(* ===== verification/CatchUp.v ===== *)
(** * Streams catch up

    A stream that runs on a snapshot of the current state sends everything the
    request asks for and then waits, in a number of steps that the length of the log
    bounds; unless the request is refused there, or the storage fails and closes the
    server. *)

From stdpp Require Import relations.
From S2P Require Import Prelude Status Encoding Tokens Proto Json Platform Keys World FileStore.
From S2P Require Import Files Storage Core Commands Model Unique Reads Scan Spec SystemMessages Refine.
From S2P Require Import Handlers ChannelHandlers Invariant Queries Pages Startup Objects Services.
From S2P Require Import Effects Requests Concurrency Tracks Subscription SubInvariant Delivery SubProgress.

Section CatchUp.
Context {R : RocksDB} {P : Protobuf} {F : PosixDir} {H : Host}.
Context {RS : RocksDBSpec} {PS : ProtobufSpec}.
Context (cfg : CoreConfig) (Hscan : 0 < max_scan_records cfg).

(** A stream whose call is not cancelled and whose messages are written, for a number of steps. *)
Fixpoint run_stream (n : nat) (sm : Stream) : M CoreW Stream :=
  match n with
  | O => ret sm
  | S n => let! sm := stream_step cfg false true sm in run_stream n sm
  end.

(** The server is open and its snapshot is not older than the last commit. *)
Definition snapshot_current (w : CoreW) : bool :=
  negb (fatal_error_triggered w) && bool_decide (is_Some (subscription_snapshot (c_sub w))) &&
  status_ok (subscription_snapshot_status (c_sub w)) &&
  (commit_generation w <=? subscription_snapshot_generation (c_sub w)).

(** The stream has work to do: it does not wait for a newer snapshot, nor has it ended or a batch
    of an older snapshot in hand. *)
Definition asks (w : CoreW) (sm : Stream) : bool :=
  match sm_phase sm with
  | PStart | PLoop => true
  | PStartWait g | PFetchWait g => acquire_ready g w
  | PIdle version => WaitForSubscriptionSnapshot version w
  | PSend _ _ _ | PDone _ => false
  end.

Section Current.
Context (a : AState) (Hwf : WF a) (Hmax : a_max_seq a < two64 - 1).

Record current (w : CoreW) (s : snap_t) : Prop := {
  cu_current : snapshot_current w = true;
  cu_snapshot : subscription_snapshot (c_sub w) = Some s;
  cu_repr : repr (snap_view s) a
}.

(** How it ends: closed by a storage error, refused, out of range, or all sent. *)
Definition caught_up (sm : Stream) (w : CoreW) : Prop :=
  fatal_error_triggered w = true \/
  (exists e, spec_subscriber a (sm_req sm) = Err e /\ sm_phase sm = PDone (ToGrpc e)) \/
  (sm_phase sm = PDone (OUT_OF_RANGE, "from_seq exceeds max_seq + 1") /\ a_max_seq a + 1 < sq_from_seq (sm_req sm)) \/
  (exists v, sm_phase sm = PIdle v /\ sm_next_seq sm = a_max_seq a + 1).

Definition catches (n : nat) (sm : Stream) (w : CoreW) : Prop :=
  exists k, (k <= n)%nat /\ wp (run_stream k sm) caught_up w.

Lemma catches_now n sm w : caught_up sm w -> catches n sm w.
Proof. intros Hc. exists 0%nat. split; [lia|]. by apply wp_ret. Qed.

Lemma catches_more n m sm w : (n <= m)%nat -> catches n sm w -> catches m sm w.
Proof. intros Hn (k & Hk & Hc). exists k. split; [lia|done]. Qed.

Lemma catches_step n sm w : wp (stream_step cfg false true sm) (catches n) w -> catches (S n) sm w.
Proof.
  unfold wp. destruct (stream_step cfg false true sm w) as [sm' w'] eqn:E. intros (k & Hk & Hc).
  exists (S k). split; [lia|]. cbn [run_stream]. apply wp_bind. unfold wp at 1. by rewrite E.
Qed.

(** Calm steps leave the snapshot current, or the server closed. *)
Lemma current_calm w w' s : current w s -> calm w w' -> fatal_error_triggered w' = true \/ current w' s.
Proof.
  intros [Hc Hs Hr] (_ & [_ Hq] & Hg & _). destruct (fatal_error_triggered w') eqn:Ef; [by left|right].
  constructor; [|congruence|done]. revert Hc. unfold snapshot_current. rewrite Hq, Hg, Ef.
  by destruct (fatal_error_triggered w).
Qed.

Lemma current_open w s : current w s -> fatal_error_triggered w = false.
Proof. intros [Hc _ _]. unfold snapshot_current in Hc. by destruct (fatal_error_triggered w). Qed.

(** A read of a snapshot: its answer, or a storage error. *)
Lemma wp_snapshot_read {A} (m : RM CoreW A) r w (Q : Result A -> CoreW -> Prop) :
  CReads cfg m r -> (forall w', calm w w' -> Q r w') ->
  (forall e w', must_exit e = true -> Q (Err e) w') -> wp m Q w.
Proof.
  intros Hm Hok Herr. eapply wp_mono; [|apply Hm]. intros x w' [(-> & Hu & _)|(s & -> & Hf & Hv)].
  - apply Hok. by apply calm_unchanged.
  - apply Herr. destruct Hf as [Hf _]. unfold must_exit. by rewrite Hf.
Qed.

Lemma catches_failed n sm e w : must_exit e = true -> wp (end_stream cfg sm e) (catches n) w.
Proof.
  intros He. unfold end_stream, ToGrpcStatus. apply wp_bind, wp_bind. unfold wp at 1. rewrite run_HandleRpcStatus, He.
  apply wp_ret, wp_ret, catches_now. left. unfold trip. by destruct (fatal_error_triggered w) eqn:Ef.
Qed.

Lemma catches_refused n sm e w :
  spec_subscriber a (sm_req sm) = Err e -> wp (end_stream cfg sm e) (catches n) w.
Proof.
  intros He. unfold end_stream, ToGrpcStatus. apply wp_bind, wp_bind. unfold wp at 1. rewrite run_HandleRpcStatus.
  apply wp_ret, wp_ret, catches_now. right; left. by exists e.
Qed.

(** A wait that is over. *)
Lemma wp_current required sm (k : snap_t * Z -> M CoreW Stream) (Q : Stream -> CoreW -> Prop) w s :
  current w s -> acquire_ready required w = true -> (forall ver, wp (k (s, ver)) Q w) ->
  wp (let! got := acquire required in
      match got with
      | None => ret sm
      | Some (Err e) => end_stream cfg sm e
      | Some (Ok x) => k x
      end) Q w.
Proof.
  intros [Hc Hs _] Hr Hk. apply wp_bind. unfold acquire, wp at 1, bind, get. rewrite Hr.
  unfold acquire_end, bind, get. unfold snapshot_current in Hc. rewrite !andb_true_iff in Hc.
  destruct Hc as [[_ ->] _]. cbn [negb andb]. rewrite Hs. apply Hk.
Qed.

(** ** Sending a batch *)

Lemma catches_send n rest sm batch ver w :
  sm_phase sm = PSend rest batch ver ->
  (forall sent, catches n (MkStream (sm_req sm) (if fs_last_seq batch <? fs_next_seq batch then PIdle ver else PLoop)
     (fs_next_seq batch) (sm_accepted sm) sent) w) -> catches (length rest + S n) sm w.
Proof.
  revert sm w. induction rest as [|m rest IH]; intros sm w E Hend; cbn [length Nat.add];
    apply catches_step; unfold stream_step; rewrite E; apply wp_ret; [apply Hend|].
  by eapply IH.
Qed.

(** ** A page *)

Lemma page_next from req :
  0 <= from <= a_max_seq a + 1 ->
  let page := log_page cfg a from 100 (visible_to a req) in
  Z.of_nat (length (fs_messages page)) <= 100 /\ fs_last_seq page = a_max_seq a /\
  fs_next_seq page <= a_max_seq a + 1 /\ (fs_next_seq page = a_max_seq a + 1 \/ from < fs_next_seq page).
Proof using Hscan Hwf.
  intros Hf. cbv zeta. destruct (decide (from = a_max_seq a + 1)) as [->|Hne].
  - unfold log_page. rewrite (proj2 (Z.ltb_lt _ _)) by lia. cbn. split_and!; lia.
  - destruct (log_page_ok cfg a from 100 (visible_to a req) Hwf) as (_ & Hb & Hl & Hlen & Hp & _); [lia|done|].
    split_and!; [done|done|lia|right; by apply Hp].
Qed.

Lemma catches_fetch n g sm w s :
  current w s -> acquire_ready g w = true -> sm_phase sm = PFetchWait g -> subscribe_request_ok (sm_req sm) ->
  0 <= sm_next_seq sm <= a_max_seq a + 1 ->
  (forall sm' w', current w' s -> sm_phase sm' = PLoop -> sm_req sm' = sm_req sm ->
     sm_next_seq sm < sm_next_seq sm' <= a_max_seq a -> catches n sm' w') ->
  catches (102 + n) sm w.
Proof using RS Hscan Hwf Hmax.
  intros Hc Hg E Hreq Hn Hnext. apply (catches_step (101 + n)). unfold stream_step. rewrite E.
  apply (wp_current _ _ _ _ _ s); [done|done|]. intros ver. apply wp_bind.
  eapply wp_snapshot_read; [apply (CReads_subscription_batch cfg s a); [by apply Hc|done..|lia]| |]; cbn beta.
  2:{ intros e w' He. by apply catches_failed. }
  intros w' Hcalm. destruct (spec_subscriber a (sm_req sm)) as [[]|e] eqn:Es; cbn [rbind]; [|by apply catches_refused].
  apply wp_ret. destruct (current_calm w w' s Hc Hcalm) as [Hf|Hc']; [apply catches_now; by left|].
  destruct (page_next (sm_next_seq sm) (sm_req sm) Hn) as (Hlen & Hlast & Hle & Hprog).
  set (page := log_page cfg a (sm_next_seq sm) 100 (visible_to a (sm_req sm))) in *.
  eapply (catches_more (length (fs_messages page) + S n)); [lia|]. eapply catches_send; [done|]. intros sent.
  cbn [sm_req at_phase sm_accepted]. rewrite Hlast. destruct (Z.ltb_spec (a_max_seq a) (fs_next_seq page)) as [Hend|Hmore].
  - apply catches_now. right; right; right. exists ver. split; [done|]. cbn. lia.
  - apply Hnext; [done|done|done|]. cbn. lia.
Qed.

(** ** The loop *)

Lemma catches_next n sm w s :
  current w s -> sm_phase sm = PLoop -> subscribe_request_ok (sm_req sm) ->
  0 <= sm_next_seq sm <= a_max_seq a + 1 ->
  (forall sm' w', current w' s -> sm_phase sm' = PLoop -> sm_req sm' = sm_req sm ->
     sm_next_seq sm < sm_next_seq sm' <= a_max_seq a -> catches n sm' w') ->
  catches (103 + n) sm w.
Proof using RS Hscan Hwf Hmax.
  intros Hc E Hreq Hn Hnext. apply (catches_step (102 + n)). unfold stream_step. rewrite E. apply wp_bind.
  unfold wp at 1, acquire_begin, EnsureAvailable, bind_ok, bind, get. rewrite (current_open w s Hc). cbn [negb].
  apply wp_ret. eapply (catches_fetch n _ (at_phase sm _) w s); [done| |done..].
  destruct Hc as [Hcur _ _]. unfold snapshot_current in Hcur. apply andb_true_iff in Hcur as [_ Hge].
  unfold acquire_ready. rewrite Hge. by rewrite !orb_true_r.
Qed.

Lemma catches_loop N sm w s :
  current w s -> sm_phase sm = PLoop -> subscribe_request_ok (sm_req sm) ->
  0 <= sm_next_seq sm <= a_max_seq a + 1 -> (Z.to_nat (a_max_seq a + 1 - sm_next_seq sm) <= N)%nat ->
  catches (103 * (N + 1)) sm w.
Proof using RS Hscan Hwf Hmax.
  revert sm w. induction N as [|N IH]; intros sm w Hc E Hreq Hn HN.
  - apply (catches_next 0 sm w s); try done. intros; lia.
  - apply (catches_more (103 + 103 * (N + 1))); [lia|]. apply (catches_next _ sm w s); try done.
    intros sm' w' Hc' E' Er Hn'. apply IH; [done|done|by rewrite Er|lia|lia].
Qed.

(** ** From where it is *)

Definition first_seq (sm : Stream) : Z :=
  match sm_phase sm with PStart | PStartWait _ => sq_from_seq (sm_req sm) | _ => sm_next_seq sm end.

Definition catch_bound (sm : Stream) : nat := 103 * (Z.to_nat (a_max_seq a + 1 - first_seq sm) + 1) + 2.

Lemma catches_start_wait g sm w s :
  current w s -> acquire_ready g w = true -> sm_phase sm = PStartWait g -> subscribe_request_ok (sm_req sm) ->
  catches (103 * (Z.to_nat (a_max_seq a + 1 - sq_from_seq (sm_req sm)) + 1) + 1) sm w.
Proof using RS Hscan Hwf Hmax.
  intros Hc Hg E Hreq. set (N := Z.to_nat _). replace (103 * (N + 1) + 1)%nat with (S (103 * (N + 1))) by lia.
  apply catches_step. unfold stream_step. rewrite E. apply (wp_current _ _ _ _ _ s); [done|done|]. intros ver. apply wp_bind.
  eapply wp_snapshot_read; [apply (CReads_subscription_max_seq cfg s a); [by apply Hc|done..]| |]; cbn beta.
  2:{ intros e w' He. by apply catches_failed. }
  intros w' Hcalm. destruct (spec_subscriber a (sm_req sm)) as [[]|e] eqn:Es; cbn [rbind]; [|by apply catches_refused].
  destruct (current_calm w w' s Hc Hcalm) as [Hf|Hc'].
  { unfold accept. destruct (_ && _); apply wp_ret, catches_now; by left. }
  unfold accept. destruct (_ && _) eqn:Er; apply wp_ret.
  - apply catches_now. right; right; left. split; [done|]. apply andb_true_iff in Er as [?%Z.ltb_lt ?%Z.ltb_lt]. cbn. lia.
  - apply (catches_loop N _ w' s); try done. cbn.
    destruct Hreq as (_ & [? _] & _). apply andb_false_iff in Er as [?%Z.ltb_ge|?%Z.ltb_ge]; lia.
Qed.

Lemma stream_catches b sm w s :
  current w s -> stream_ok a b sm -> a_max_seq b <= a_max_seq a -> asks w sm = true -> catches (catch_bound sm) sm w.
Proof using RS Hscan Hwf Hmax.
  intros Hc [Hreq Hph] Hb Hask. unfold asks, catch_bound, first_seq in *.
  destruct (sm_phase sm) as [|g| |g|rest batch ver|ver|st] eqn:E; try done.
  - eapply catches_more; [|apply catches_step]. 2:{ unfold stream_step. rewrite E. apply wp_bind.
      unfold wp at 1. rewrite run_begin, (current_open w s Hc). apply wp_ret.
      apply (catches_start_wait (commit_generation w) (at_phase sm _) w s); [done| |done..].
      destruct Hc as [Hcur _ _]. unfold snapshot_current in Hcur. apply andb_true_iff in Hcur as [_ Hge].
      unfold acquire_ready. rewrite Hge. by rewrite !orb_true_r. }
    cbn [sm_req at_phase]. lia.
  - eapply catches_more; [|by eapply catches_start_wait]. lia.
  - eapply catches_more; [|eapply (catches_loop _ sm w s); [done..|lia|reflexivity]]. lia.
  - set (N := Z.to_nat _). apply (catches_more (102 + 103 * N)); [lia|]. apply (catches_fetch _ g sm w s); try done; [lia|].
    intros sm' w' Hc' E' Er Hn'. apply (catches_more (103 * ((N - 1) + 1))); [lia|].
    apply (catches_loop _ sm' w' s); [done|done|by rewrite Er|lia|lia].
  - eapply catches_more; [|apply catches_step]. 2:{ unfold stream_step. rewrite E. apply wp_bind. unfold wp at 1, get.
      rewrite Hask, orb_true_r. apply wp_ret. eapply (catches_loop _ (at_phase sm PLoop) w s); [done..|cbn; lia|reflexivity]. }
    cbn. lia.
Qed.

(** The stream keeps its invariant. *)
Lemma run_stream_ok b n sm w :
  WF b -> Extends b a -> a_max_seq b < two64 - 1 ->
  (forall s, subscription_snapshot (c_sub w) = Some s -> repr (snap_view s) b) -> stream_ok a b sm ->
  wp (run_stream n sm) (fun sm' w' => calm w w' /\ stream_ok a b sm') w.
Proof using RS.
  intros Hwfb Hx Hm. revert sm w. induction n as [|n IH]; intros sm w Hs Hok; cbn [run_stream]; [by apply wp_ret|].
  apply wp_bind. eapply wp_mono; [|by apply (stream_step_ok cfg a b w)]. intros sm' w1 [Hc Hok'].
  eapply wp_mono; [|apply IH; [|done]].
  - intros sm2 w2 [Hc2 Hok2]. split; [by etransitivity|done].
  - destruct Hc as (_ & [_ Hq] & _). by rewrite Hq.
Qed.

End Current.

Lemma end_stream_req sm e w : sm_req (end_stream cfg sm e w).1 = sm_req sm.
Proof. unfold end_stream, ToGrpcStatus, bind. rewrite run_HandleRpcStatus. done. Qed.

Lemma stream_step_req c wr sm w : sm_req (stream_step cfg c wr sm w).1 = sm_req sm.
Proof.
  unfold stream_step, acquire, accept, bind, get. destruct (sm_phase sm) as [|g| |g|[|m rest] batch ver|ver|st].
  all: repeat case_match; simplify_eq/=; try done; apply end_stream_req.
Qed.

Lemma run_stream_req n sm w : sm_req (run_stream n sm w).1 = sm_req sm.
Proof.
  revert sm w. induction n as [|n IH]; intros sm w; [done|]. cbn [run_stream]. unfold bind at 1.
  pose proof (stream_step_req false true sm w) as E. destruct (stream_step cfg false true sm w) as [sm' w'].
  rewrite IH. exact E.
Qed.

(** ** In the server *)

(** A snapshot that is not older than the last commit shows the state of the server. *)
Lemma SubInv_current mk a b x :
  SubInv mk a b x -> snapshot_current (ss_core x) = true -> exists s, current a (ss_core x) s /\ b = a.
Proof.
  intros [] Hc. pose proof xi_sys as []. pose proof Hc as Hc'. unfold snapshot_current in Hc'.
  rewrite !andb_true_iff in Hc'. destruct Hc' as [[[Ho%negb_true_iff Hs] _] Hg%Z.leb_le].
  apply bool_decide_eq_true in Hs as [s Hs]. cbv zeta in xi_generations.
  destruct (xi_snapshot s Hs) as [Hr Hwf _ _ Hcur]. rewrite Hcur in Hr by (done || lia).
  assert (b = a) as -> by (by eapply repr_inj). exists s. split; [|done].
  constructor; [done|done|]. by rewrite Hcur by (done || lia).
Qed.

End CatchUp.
----------
_PROMPT_
Take the lines from the first line of the listing up to and including the line with "Context (cfg : CoreConfig)" and give them again exactly.

_ANSWER BELOW_
(* ===== verification/CatchUp.v ===== *)
(** * Streams catch up

    A stream that runs on a snapshot of the current state sends everything the
    request asks for and then waits, in a number of steps that the length of the log
    bounds; unless the request is refused there, or the storage fails and closes the
    server. *)

From stdpp Require Import relations.
From S2P Require Import Prelude Status Encoding Tokens Proto Json Platform Keys World FileStore.
From S2P Require Import Files Storage Core Commands Model Unique Reads Scan Spec SystemMessages Refine.
From S2P Require Import Handlers ChannelHandlers Invariant Queries Pages Startup Objects Services.
From S2P Require Import Effects Requests Concurrency Tracks Subscription SubInvariant Delivery SubProgress.

Section CatchUp.
Context {R : RocksDB} {P : Protobuf} {F : PosixDir} {H : Host}.
Context {RS : RocksDBSpec} {PS : ProtobufSpec}.
Context (cfg : CoreConfig) (Hscan : 0 < max_scan_records cfg).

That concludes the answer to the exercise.